There’s a thug lurking in your neighborhood, taking every opportunity to attack your precious tree fruit.  With oozing droplets and a hoard of unwitting helpers, it moves from tree to tree, torching twigs and branches until the tree looks scorched.  Evidence of the infection becomes more obvious as we head into June.

 Fire blight is a bacterial disease that affects certain plants in the rose family. It is especially destructive to apple, pear, quince and crabapple. It attacks in spring, when temperatures reach 65 degrees F and frequent rain occurs, and then bacteria overwintered in cankers on the tree resume activity, multiplying rapidly.

 Though the good news is that we’ve had some rain and humidity, the bad news is:  the recent weather created good conditions for this damaging disease.  This is when masses of bacteria are forced through cracks and bark pores to the bark surface, where they form a sweet, gummy exudate called bacterial ooze.

 Insects such as bees, ants, flies, aphids and beetles are attracted to this ooze, pick up the bacteria on their bodies, and inadvertently carry the bacteria to opening blossoms. Bacterial ooze splashed by rain also can spread the disease.

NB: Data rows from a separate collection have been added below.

Lemma rx_eps_inv ci i pv w s g g' :
  rx ci Eps i pv w s g g' -> w = [] /\ g' = g.
Proof. intros H. inversion H; subst. auto. Qed.

Lemma rx_digits_opt ci extra :
  forall i pv w s g g',
    rx ci (RepOpt extra D) i pv w s g g' ->
    g' = g /\ (length w <= extra)%nat /\ forallb isdecimal w = true.
Proof.
  induction extra as [|extra IH]; intros i pv w s g g' H; cbn [RepOpt] in H.
  - apply rx_eps_inv in H. destruct H as [-> ->]. cbn. auto.
  - unfold Opt in H. apply rx_alt_inv in H. destruct H as [H|H].
    + apply rx_seq_inv in H. destruct H as (w1 & w2 & g1 & -> & H1 & H2).
      apply rx_chr_inv in H1. destruct H1 as (x & -> & Hx & ->).
      apply IH in H2. destruct H2 as (-> & Hl & Hd).
      rewrite cs_digit in Hx. cbn [app length forallb]. rewrite Hx, Hd.
      split; [reflexivity|]. split; [lia | reflexivity].
    + apply rx_eps_inv in H. destruct H as [-> ->]. cbn.
      split; [reflexivity|]. split; [lia | reflexivity].
Qed.

Lemma rx_digits ci lo extra :
  forall i pv w s g g',
    rx ci (Rep lo extra D) i pv w s g g' ->
    g' = g /\ digits lo (lo + extra) w.
Proof.
  induction lo as [|lo IH]; intros i pv w s g g' H; cbn [Rep] in H.
  - apply rx_digits_opt in H. destruct H as (-> & Hl & Hd).
    split; [reflexivity|]. split; [cbn; lia | assumption].
  - apply rx_seq_inv in H. destruct H as (w1 & w2 & g1 & -> & H1 & H2).
    apply rx_chr_inv in H1. destruct H1 as (x & -> & Hx & ->).
    apply IH in H2. destruct H2 as (-> & (Hl & Hd)).
    rewrite cs_digit in Hx. split; [reflexivity|].
    split; cbn [app length forallb]; [lia | now rewrite Hx, Hd].
Qed.

Lemma mt_D (A : Type) ci i pv s g (k : cursor -> caps -> option A) :
  mt ci A D (Cursor i pv s) g k
  = match s with
    | x :: t => if isdecimal x then k (Cursor (S i) (Some x) t) g else None
    | [] => None
    end.
Proof.
  destruct s as [|x t]; [reflexivity|].
  unfold D. cbn [mt rest]. rewrite cs_digit. reflexivity.
Qed.

(** The last repetition of a pattern takes the longest run of digits. *)
Lemma rep_opt_greedy (A : Type) ci extra :
  forall i pv s g (k : cursor -> caps -> option A),
    (forall c g, k c g <> None) ->
    exists de post,
      s = de ++ post /\ forallb isdecimal de = true
      /\ (length de <= extra)%nat
      /\ (length de = extra \/ starts_with_digit post = false)
      /\ mt ci A (RepOpt extra D) (Cursor i pv s) g k
         = k (Cursor (i + length de) (last_of pv de) post) g.
Proof.
  induction extra as [|extra IH]; intros i pv s g k Hk.
  - exists [], s. cbn. rewrite Nat.add_0_r. auto 6.
  - cbn [RepOpt]. unfold Opt. cbn [mt]. rewrite mt_D.
    destruct s as [|x t].
    + exists [], []. cbn. rewrite Nat.add_0_r.
      repeat split; [lia | now right].
    + destruct (isdecimal x) eqn:Ex.
      * destruct (IH (S i) (Some x) t g k Hk) as (de & post & -> & Hd & Hl & Hm & E).
        exists (x :: de), post. cbn [app length forallb]. rewrite Ex, Hd.
        split; [reflexivity|]. split; [reflexivity|]. split; [lia|].
        split; [destruct Hm; [left; lia | now right]|].
        rewrite E, Nat.add_succ_r. cbn [Nat.add].
        change (last_of pv (x :: de)) with (last_of (Some x) de).
        destruct (k (Cursor (S (i + length de)) (last_of (Some x) de) post) g) eqn:Ek;
          [reflexivity | now apply Hk in Ek].
      * exists [], (x :: t). cbn [app length forallb starts_with_digit].
        rewrite Nat.add_0_r.
        split; [reflexivity|]. split; [reflexivity|]. split; [lia|].
        split; [now right | reflexivity].
Qed.

Lemma rep_greedy (A : Type) ci lo extra :
  forall i pv s g (k : cursor -> caps -> option A) x,
    (forall c g, k c g <> None) ->
    mt ci A (Rep lo extra D) (Cursor i pv s) g k = Some x ->
    exists de post,
      s = de ++ post /\ digits lo (lo + extra) de
      /\ (length de = (lo + extra)%nat \/ starts_with_digit post = false)
      /\ k (Cursor (i + length de) (last_of pv de) post) g = Some x.
Proof.
  induction lo as [|lo IH]; intros i pv s g k x Hk H; cbn [Rep] in H.
  - destruct (rep_opt_greedy A ci extra i pv s g k Hk)
      as (de & post & -> & Hd & Hl & Hm & E).
    rewrite E in H. exists de, post. unfold digits. cbn [Nat.add].
    repeat split; auto; lia.
  - cbn [mt] in H. rewrite mt_D in H. destruct s as [|c t]; [discriminate|].
    destruct (isdecimal c) eqn:Ec; [|discriminate].
    apply IH in H; [|assumption].
    destruct H as (de & post & -> & (Hl & Hd) & Hm & H).
    exists (c :: de), post. unfold digits. cbn [app length forallb].
    rewrite Ec, Hd, Nat.add_succ_r.
    repeat split; auto; try lia.
    destruct Hm; [left; cbn; lia | now right].
Qed.

Lemma isdecimal_isword (c : Z) : isdecimal c = true -> isword c = true.
Proof.
  unfold isdecimal, isword. destruct (uni_decimal c) as [d|] eqn:E; [|discriminate].
  intros _. now rewrite (uni_decimal_alnum c d E).
Qed.

Lemma last_of_In (pv : option Z) (w : pystr) :
  w <> [] -> exists c, last_of pv w = Some c /\ In c w.
Proof.
  revert pv. induction w as [|x w IH]; intros pv H; [congruence|].
  destruct w as [|y w].
  - exists x. cbn. auto.
  - destruct (IH (Some x)) as (c & E & Hc); [discriminate|].
    exists c. split; [exact E | now right].
Qed.

Lemma digits_nonempty lo hi ds : (1 <= lo)%nat -> digits lo hi ds -> ds <> [].
Proof. intros Hlo [Hl _] ->. cbn in Hl. lia. Qed.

 Young branch tips can be infected through air openings on leaves, called stomata, air openings on branches, called lenticels, or, more commonly, through wounds created by pruning, insects, or hail storms.

 Droplets of ooze can form on these infected twigs within three days and fruit may be infected through insect feeding wounds. Girdling cankers – areas of disease on the wood – eventually develop from branch or blossom infections.  Leaves wilt, darken and curl to form a shepherd’s crook. This gives the tree a fire-scorched appearance, thus the name “fire blight.” 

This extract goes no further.